■ EXERCISE INSTRUCTIONS
Scan the lines below; pull out those with "pose".

[Start of Attachment]

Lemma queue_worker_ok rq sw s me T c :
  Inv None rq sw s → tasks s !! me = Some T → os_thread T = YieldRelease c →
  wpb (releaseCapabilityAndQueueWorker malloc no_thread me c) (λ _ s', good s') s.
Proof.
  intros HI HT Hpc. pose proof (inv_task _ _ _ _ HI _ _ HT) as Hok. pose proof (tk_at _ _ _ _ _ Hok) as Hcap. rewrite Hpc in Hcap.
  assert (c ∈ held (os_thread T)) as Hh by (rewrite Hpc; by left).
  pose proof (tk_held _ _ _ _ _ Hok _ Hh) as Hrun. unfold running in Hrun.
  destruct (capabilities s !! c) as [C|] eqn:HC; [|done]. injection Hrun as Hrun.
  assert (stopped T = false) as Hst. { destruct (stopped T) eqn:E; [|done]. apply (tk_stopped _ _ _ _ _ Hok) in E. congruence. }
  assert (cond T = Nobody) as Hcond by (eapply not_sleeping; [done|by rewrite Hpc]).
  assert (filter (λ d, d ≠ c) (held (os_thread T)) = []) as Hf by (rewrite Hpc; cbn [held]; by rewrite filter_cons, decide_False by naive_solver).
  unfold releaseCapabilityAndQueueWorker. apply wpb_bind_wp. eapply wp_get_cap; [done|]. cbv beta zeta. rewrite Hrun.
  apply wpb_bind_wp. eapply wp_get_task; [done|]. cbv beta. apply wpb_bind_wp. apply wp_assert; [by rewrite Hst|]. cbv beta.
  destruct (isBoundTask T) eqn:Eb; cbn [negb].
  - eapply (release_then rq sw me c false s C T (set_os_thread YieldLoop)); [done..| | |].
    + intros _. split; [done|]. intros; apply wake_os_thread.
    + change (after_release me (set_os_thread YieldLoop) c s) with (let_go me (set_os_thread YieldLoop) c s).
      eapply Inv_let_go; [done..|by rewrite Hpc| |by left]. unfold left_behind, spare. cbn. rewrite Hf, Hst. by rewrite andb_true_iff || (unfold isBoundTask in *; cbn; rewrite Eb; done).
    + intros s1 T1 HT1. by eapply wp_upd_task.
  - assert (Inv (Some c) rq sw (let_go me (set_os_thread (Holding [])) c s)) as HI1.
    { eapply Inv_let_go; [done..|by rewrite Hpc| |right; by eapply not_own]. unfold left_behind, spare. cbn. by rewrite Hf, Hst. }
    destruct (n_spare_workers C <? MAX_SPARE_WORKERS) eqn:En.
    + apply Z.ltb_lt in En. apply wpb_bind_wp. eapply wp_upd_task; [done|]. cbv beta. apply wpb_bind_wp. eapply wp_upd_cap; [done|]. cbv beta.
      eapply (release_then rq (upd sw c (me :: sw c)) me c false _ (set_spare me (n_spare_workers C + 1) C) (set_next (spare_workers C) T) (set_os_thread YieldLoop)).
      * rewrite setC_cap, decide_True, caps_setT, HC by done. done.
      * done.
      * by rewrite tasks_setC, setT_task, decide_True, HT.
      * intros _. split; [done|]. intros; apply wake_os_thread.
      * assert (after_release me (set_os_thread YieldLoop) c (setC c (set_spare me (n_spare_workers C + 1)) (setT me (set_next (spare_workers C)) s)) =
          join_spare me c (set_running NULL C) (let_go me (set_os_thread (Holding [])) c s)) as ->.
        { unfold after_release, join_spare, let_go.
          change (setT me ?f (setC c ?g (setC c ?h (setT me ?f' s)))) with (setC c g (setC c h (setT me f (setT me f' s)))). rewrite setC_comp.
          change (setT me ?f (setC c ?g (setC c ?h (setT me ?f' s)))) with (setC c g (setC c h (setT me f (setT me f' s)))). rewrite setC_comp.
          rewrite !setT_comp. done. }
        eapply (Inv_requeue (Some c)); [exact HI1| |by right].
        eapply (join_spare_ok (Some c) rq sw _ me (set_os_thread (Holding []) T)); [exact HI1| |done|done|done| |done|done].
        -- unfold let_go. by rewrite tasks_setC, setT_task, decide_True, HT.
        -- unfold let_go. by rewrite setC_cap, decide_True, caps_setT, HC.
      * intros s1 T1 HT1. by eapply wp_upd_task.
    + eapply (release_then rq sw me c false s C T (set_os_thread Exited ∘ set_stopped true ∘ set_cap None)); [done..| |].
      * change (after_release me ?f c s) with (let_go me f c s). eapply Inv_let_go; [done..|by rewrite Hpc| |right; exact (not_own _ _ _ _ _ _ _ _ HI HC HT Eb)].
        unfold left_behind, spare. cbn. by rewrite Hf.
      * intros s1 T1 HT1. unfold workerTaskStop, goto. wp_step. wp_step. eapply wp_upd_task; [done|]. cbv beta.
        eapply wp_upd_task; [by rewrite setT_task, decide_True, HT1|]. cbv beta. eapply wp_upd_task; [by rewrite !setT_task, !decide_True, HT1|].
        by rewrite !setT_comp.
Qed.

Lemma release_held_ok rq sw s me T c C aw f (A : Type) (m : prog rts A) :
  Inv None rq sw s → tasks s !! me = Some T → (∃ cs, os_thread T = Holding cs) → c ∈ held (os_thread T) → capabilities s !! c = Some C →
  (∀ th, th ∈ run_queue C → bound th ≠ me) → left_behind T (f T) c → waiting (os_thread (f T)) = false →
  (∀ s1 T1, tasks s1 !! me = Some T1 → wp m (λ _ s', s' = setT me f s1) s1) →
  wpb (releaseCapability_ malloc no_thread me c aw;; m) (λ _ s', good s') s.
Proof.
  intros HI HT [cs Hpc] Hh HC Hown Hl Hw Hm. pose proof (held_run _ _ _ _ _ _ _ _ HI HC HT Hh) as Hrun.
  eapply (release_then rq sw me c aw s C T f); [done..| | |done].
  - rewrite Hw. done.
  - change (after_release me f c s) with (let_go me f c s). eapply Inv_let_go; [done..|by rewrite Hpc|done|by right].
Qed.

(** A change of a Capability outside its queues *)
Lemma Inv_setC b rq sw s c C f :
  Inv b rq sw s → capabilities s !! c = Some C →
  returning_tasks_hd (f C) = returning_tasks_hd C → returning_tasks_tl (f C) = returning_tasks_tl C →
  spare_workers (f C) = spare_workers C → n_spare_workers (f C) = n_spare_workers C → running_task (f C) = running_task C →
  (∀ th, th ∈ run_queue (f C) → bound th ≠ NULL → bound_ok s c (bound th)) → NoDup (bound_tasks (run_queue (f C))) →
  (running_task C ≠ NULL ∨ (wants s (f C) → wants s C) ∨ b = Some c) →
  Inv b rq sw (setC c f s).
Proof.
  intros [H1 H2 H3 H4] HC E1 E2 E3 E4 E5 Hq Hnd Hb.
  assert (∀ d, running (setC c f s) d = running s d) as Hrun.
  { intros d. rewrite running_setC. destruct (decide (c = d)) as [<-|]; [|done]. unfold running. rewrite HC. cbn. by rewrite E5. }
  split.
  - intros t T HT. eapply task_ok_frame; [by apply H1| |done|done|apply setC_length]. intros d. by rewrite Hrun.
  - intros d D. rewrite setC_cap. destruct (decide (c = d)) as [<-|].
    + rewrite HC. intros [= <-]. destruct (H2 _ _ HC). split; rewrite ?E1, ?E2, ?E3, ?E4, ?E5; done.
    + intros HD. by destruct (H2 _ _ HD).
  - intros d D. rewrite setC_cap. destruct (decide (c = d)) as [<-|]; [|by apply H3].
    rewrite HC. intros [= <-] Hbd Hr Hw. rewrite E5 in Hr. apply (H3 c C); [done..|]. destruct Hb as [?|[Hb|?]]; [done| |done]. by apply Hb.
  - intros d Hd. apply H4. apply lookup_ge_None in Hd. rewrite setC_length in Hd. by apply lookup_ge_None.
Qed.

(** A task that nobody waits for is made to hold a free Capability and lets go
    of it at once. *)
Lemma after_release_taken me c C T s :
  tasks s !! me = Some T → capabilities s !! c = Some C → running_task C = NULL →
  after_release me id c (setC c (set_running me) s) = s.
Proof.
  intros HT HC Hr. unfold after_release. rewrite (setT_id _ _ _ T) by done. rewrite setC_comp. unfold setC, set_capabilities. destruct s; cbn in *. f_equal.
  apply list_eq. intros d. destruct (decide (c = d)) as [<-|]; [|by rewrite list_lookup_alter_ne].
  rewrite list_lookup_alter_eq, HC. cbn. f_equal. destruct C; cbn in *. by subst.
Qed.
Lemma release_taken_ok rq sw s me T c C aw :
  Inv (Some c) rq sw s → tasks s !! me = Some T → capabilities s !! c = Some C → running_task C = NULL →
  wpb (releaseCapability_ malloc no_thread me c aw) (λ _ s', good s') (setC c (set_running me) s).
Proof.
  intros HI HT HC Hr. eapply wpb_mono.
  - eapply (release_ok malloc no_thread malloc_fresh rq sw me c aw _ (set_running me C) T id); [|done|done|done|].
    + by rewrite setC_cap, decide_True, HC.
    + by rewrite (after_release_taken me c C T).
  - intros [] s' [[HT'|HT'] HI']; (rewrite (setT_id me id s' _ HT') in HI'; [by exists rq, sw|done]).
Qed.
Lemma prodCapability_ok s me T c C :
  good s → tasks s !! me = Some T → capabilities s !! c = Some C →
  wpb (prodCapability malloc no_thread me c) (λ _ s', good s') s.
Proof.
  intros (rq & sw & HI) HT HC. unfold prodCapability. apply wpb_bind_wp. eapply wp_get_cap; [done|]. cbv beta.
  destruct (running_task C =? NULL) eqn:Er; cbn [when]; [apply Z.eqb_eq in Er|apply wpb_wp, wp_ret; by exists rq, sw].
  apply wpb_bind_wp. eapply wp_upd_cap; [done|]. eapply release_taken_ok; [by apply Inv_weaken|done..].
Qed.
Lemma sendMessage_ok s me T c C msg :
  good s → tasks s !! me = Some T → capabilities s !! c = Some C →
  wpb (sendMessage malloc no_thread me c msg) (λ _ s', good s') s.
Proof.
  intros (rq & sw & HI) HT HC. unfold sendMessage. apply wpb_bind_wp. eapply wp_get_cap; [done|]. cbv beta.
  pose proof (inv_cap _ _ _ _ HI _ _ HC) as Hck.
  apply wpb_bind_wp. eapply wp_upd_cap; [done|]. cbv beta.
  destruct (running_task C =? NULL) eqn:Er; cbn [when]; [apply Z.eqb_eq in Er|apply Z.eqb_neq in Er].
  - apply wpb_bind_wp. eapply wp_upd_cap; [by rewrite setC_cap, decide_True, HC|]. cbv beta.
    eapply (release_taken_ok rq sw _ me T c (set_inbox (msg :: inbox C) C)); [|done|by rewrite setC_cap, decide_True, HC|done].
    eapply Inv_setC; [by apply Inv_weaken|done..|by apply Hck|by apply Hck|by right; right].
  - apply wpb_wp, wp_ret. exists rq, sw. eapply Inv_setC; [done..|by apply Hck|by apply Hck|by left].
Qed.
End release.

[End of Attachment]

■ ANSWER SECTION
  intros HI HT Hpc. pose proof (inv_task _ _ _ _ HI _ _ HT) as Hok. pose proof (tk_at _ _ _ _ _ Hok) as Hcap. rewrite Hpc in Hcap.
  pose proof (tk_held _ _ _ _ _ Hok _ Hh) as Hrun. unfold running in Hrun.
  intros HI HT [cs Hpc] Hh HC Hown Hl Hw Hm. pose proof (held_run _ _ _ _ _ _ _ _ HI HC HT Hh) as Hrun.
  pose proof (inv_cap _ _ _ _ HI _ _ HC) as Hck.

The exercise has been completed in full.